On my way down to southwest Oklahoma to hunt with a friend, I stopped off at the skilled nursing facility where dad was recuperating. I’d no more than walked into his room when he reiterated his desire for a deer, and I’d barely sat down before he started shooing me out so that I could make my destination in time for an afternoon hunt. I was walking out the door when dad stopped me. He wanted to make sure I had his butchering order down just in case I connected with a buck.
“I want everything that can be cut into steaks to be cut into steaks. I want those steaks cut three quarters of an inch thick and I want them tenderized if you can talk the processor into doing it.”
I was surprised by the specificity of dad’s order. I guess I had underestimated just how much the old man was craving venison.

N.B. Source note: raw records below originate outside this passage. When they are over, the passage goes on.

Lemma open_beads_shape :
  qu_where_clause open_beads = Some (EComparison CmpEq (EProperty "b" ["status"]) (ELiteral (LitString "open"))) /\
  qu_order_by open_beads = [{| si_expression := EProperty "b" ["status"]; si_descending := false |}] /\
  policy_sensitive_property_refs open_beads = [("b", "status"); ("b", "status")] /\
  bindings_for_query open_beads !! "b" = Some "Bead".
Proof. split_and!; vm_refl. Qed.

Lemma guarded_rows_agree : agree_labelled guarded open_beads (guarded_row "x") (guarded_row "y").
Proof.
  split.
  - intros v. destruct (decide (v = "b")) as [->|Hne].
    + change (looks_like guarded (guarded_bead "x") (guarded_bead "y")). split; [done|]. intros f Hf.
      destruct (decide (f = "secret")) as [->|Hs].
      * destruct Hf. exists "Bead", "beads", {["secret"]}. split_and!; [set_solver|vm_refl|vm_refl|set_solver].
      * etransitivity; [|symmetry]; apply (lookup_insert_ne (M := gmap string)); done.
    + assert (Hnone : forall secret, guarded_row secret !! v = None).
      { intros secret. etransitivity; [by apply (lookup_insert_ne (M := gmap string))|apply (lookup_empty (M := gmap string))]. }
      by rewrite !Hnone.
  - intros x f e Hin Hx. destruct open_beads_shape as (_ & _ & Hr & Hb). rewrite Hr in Hin.
    assert (x = "b") as -> by (destruct Hin as [[= <-]|[[= <-]|[]]]; done).
    assert (Hrow : guarded_row "x" !! "b" = Some (BoundEntity (guarded_bead "x"))) by apply (lookup_insert_eq (M := gmap string)).
    rewrite Hrow in Hx. assert (e = guarded_bead "x") as -> by congruence. clear Hx Hrow.
    exists "Bead". split_and!; [done|set_solver|]. intros other Ho. cbn [guarded_bead qe_labels] in Ho.
    by apply elem_of_singleton in Ho as ->.
Qed.

Lemma policy_check_sound_witness :
  Forall2 (rows_agree guarded)
    (sorted_rows no_f64 (qu_order_by open_beads) (List.filter (holds_opt no_f64 (qu_where_clause open_beads)) [guarded_row "x"]))
    (sorted_rows no_f64 (qu_order_by open_beads) (List.filter (holds_opt no_f64 (qu_where_clause open_beads)) [guarded_row "y"])).
Proof.
  apply (policy_check_sound no_f64 guarded open_beads).
  - vm_refl.
  - destruct open_beads_shape as (-> & _). reflexivity.
  - destruct open_beads_shape as (_ & -> & _). reflexivity.
  - repeat constructor; apply guarded_rows_agree.
Defined.
End Runs.
(** What the image step does, once the test of line 111 has passed.  The
    model is called with the prompt of line 113.  An exception of the
    call, of reading [.parts], of making the bucket handle or of the
    upload is logged and recorded as "Error: Image generation failed.".
    A response without [.parts], or with none, is recorded as "Error: No
    image returned." and uploads nothing.  Otherwise the [inline_data] of
    the first part is uploaded and the public URL of the object
    recorded.  In every case the step returns. *)
Theorem image_step_outcomes :
  forall W (svc : Services W) cfg pn txt w,
    text_ok txt = true ->
    let out := image_step svc cfg pn txt w in
    let prompt := image_prompt pn txt in
    let images := PRODUCT_IMAGES_BUCKET_NAME cfg in
    let failed e :=
      result_of out = Ok image_failed /\
      trace_of out = [EImageCall prompt; ELog ERROR (MsgImageFailed pn e)] in
    match generate_image svc prompt w with
    | (Raise e, _) => failed e
    | (Ok resp, w1) =>
        match resp_parts resp with
        | AttrMissing | AttrValue [] =>
            result_of out = Ok no_image /\ trace_of out = [EImageCall prompt]
        | AttrRaises e => failed e
        | AttrValue (first :: _) =>
            let name := image_blob_name svc pn (fst (utcnow svc w1)) in
            let sent := EUpload images name (inline_data_data first)
                                (lit "image/png") in
            match bucket svc images with
            | Raise e => failed e
            | Ok _ =>
                match upload_from_file svc images name
                        (inline_data_data first) (lit "image/png")
                        (snd (utcnow svc w1)) with
                | (Ok _, _) =>
                    result_of out = Ok (public_url svc images name) /\
                    trace_of out = [EImageCall prompt; sent]
                | (Raise e, _) =>
                    result_of out = Ok image_failed /\
                    trace_of out = [EImageCall prompt; sent;
                                    ELog ERROR (MsgImageFailed pn e)]
                end
            end
        end
    end.
Proof.
  intros W svc cfg pn txt w Hok. cbv zeta.
  unfold image_step. rewrite Hok.
  unfold try_except, image_attempt, bind, call, now, of_result.
  destruct (generate_image svc (image_prompt pn txt) w) as [[resp|e] w1];
    [|split; reflexivity].
  destruct (resp_parts resp) as [|e|[|first rest]]; try (split; reflexivity).
  destruct (utcnow svc w1) as [d w2]. simpl fst. simpl snd.
  destruct (bucket svc (PRODUCT_IMAGES_BUCKET_NAME cfg)) as [[]|e];
    [|split; reflexivity].
  simpl.
  destruct (upload_from_file svc _ _ _ _ w2) as [[u|e] w3]; split; reflexivity.
Qed.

“Everything else I want ground. No ribs, no roasts, nothing like that. Have them add ten pounds of high fat hamburger to the ground, if they will, and tell them I want it all packaged in one pound packages.”
I was halfway down the hall when I heard dad clear his throat.

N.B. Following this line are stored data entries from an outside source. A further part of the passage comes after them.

(** A literal in which the apostrophe stands for the double quote. *)
Definition of_quoted (s : string) : str :=
map (fun c => if (c =? 0x27)%N then 0x22%N else c) (of_string s).

(** ** Paths *)

Module PyPath.

(** A path of [pathlib]: whether it is anchored at the root, and its
    components below the anchor.  The current directory is the relative
    path without component. *)
Record Path : Type := mkPath {
  absolute : bool;
  parts : list str
}.

(** [p.parent] *)
Definition parent (p : Path) : Path :=
{| absolute := absolute p; parts := removelast (parts p) |}.

(** [p / name], for a name that holds no separator. *)
Definition child (p : Path) (name : str) : Path :=
{| absolute := absolute p; parts := parts p ++ [name] |}.

(** [str(p)] *)
Definition path_str (p : Path) : str :=
match absolute p, parts p with
| false, [] => of_string "."
| false, _ :: _ => join (of_string "/") (parts p)
| true, _ => of_string "/" ++ join (of_string "/") (parts p)
end.

End PyPath.

(** [schema_path] of [server.py], from the module's [__file__]. *)
Definition schema_path (file : PyPath.Path) : PyPath.Path :=
PyPath.child (PyPath.child (PyPath.parent file) (of_string "resources"))
  (of_string "database_schema.json").

(** ** The schema generator, [scripts/generate_json_schema.py] *)

Module Script.

Import PyPath.

(** The keyword arguments of [psycopg2.connect]. *)
Record ConnectArgs : Type := mkConnectArgs {
  host : str;
  database : str;
  user : str;
  password : str
}.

“Oh, and son, I really don’t care what it costs.”
I thought about dad’s order the whole drive down to southwest Oklahoma. I didn’t see a deer worth shooting that first sit and I didn’t see a deer at all the following morning, but when a good buck stepped out from beneath a canopy of live oaks on the last morning of my hunt, I immediately took note of his blocky head and his barrel chest. I counted all twelve of his abnormally short tines, including his split brows. I saw the buck for what he was the second he showed himself. A second later, though, I saw the deer in a completely different light, and that’s when I cocked the hammer on my muzzleloader. Because a second later, I saw the whitetail not as the mature, twelve point buck that he was, but as tenderized steaks cut three quarters of an inch thick and as ground venison packaged in one pound packages. The buck looked to me like every bit of that . . . . . and one happy dad.